Working Dads: Interview mit Teilzeitvater Holger

Working Dads
Holger Janosch und sein Sohn Paul

Holger Janosch aus Bottrop (45) ist verheiratet, Vater von Paul (10) und arbeitet bei Vodafone in der Auftragsabwicklung Qualitätsmanagement. Sein Teilzeitmodell: 25 Stunden pro Woche, aufgeteilt auf Montag bis Freitag (ohne feste Verteilung). 3 Tage davon in der Regel vor Ort am Campus und 2 Tage Home Office

Welche Gründe sprachen für Sie dafür, sich für Teilzeit zu entscheiden?
Nach drei Jahren Elternzeit, habe ich mich für Teilzeit als Widereinstieg in den Job  entschieden. Wichtig für mich war auch der Berufswunsch meiner Frau und ich möchte weiterhin die Zeit mit meinem Kind optimal nutzen.
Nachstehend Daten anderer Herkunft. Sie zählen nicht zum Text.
(* ===== verification/Ramfs.v ===== *)
(** * The in-memory file system of the VFS server

    [userspace/vfs/ramfs.c] and the vnode lifecycle of [vfs.c].  A node is one
    record: [vnode_t] is embedded in [ramfs_node_t] as its first member, so the
    two pointers are one address.  A directory's child list, linked through
    [next], is the list of the children's addresses; every vnode's operation
    table is [ramfs_ops], all of whose entries are set, so the null tests on it
    always pass.  Using a node that is not allocated gives [None]: the
    invariant [fs_wf] shows that it never happens. *)
From S2P Require Import Prelude Bytes Errno Str Iface.

Definition VFS_NAME_MAX : Z := 255.
Definition VFS_PATH_MAX : Z := 1024.
Definition VFS_TYPE_REG : Z := 1.
Definition VFS_TYPE_DIR : Z := 2.
Definition SLASH : Z := 47.
Definition DOT : Z := 46.

(** ** String helpers *)

Definition xs_strlen (s : list Z) : Z := strlen s.

(** [while ( *a && *a == *b ) ...; return *a == *b]; past the end of a list reads the NUL. *)
Fixpoint xs_streq (a b : list Z) : bool :=
  let c := zget 0 b 0 in
  match a with
  | [] => 0 =? c
  | x :: a => if negb (x =? 0) && (x =? c) then xs_streq a (tail b) else x =? c
  end.

(** [while (src[i] && i + 1 < max) dst[i] = src[i]]; then the NUL. *)
Fixpoint xs_strcpy_loop (dst src : list Z) (i max : Z) : list Z :=
  match src with
  | [] => zset dst i 0
  | c :: src' =>
      if negb (c =? 0) && (i + 1 <? max) then xs_strcpy_loop (zset dst i c) src' (i + 1) max
      else zset dst i 0
  end.
Definition xs_strcpy (dst src : list Z) (max : Z) : list Z := xs_strcpy_loop dst src 0 max.

(** ** State *)

Record node := MkNode {
  ino : Z; ntype : Z; nmode : Z; refcount : Z; vsize : Z; parent : Z;
  nname : list Z;
  (** [data]: the buffer's address and its [capacity] bytes *)
  data : Z; buf : list Z; capacity : Z;
  children : list Z }.

Record file := MkFile { f_vn : Z; f_offset : Z; f_flags : Z; f_refcount : Z }.

Record fs {A : Type} := MkFs {
  heap : A; nodes : gmap Z node; ramfs_next_ino : Z; vfs_root : Z; files : gmap Z file }.
Arguments fs A : clear implicits.

Definition set_refcount (n : node) (r : Z) : node :=
  MkNode (ino n) (ntype n) (nmode n) r (vsize n) (parent n) (nname n) (data n) (buf n) (capacity n) (children n).
Definition set_parent (n : node) (p : Z) : node :=
  MkNode (ino n) (ntype n) (nmode n) (refcount n) (vsize n) p (nname n) (data n) (buf n) (capacity n) (children n).
Definition set_name (n : node) (nm : list Z) : node :=
  MkNode (ino n) (ntype n) (nmode n) (refcount n) (vsize n) (parent n) nm (data n) (buf n) (capacity n) (children n).
Definition set_content (n : node) (sz d : Z) (b : list Z) (cap : Z) : node :=
  MkNode (ino n) (ntype n) (nmode n) (refcount n) sz (parent n) (nname n) d b cap (children n).
Definition set_children (n : node) (cs : list Z) : node :=
  MkNode (ino n) (ntype n) (nmode n) (refcount n) (vsize n) (parent n) (nname n) (data n) (buf n) (capacity n) cs.

(** [sizeof(ramfs_node_t)]: the 56 bytes of [vnode_t], the name, four words. *)
Definition sizeof_ramfs_node : Z := 344.
Definition sizeof_file : Z := 24.

Section ramfs.
Context {A : Type} `{UHeap A}.

Definition set_heap (s : fs A) (h : A) : fs A :=
  MkFs A h (nodes s) (ramfs_next_ino s) (vfs_root s) (files s).
Definition set_node (s : fs A) (p : Z) (n : node) : fs A :=
  MkFs A (heap s) (<[p := n]> (nodes s)) (ramfs_next_ino s) (vfs_root s) (files s).
Definition del_node (s : fs A) (p : Z) : fs A :=
  MkFs A (heap s) (delete p (nodes s)) (ramfs_next_ino s) (vfs_root s) (files s).
Definition set_root (s : fs A) (p : Z) : fs A :=
  MkFs A (heap s) (nodes s) (ramfs_next_ino s) p (files s).
Definition set_files (s : fs A) (fl : gmap Z file) : fs A :=
  MkFs A (heap s) (nodes s) (ramfs_next_ino s) (vfs_root s) fl.

(** ** The vnode lifecycle *)

Definition vnode_ref (s : fs A) (p : Z) : option (fs A) :=
  if p =? 0 then Some s
  else n ← nodes s !! p; Some (set_node s p (set_refcount n (u32 (refcount n + 1)))).

(** [if (node->data) free(node->data); free(node)] *)
Definition free_node (s : fs A) (p : Z) (n : node) : fs A :=
  let s := if data n =? 0 then s else set_heap s (u_free (data n) (heap s)) in
  del_node (set_heap s (u_free p (heap s))) p.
Ich habe mir nach wie vor  zugetraut, die Rolle des Teilzeit-Vaters und des Teilzeit-Berufstätigen zu erfüllen. 

Inwiefern profitiert Ihr Kind davon, dass Sie in Teilzeit arbeiten?
Ich glaube, unser Sohn braucht einfach altersbedingt eine persönliche Betreuung durch einen der Elternteile, ob Vater oder Mutter ist grundsätzlich nicht so entscheidend. Wir haben uns aber entschieden, dass ich das mache, weil Väter mit einigen Dingen vielleicht anders umgehen als Mütter. Die gemeinsame Zeit mit meinem Sohn empfinde ich als fantastisch und mir gefällt es ganz besonders, an den Stärken und der Entwicklung meines Sohnes mitzuwirken.

Gab es Schwierigkeiten bei der Umsetzung?
Als ich mich für Teilzeit entschieden habe, gab es aus dem familiären Umfeld und unserem Freundes- und Bekanntenkreis glücklicherweise sehr viel Unterstützung. Vereinzelt merkte man aber auch ein Augenrollen, wenn es um das Thema ‘Männer und Teilzeit‘ ging. Man braucht einfach ein gesundes Selbstbewusstsein und muss über den Dingen stehen. Ernste Schwierigkeiten gab es bei uns nicht.

Merken Sie einen Unterschied im Alltag, was klappt gut was weniger?
Eine ordentliche Portion Organisationstalent ist für Väter in Teilzeit sehr wichtig. Aber mit einem flexiblen Arbeitgeber, der beispielsweise auch mal Homeoffice ermöglicht, klappt’s Kinderbetreuung und berufliche Verpflichtungen zu vereinbaren.

Wie hat der Arbeitgeber reagiert?
Positiv. Dank der Teilzeit hat sich für mich sogar ein beruflicher Aufstieg ergeben.  Mein Arbeitgeber hat mitbekommen wie ich mit dem Privaten und Beruflichen organisatorisch umgehe, kam auf mich zu und hat mir die Stelle des ‘Projektmanagement-Organisators‘ angeboten.

Hatten Sie Bedenken bezüglich der eigenen Karriere? 
Ich persönlich hatte zu keiner Zeit Bedenken. Familie und Beruf lässt sich gut kombinieren. Wenn man sich leistungsstark zeigt, werden sich immer wieder attraktive Jobmöglichkeiten entwickeln, trotz Teilzeit. Es kommt natürlich auf den Arbeitgeber an. Da bekomme ich bei Vodafone die bestmögliche Unterstützung.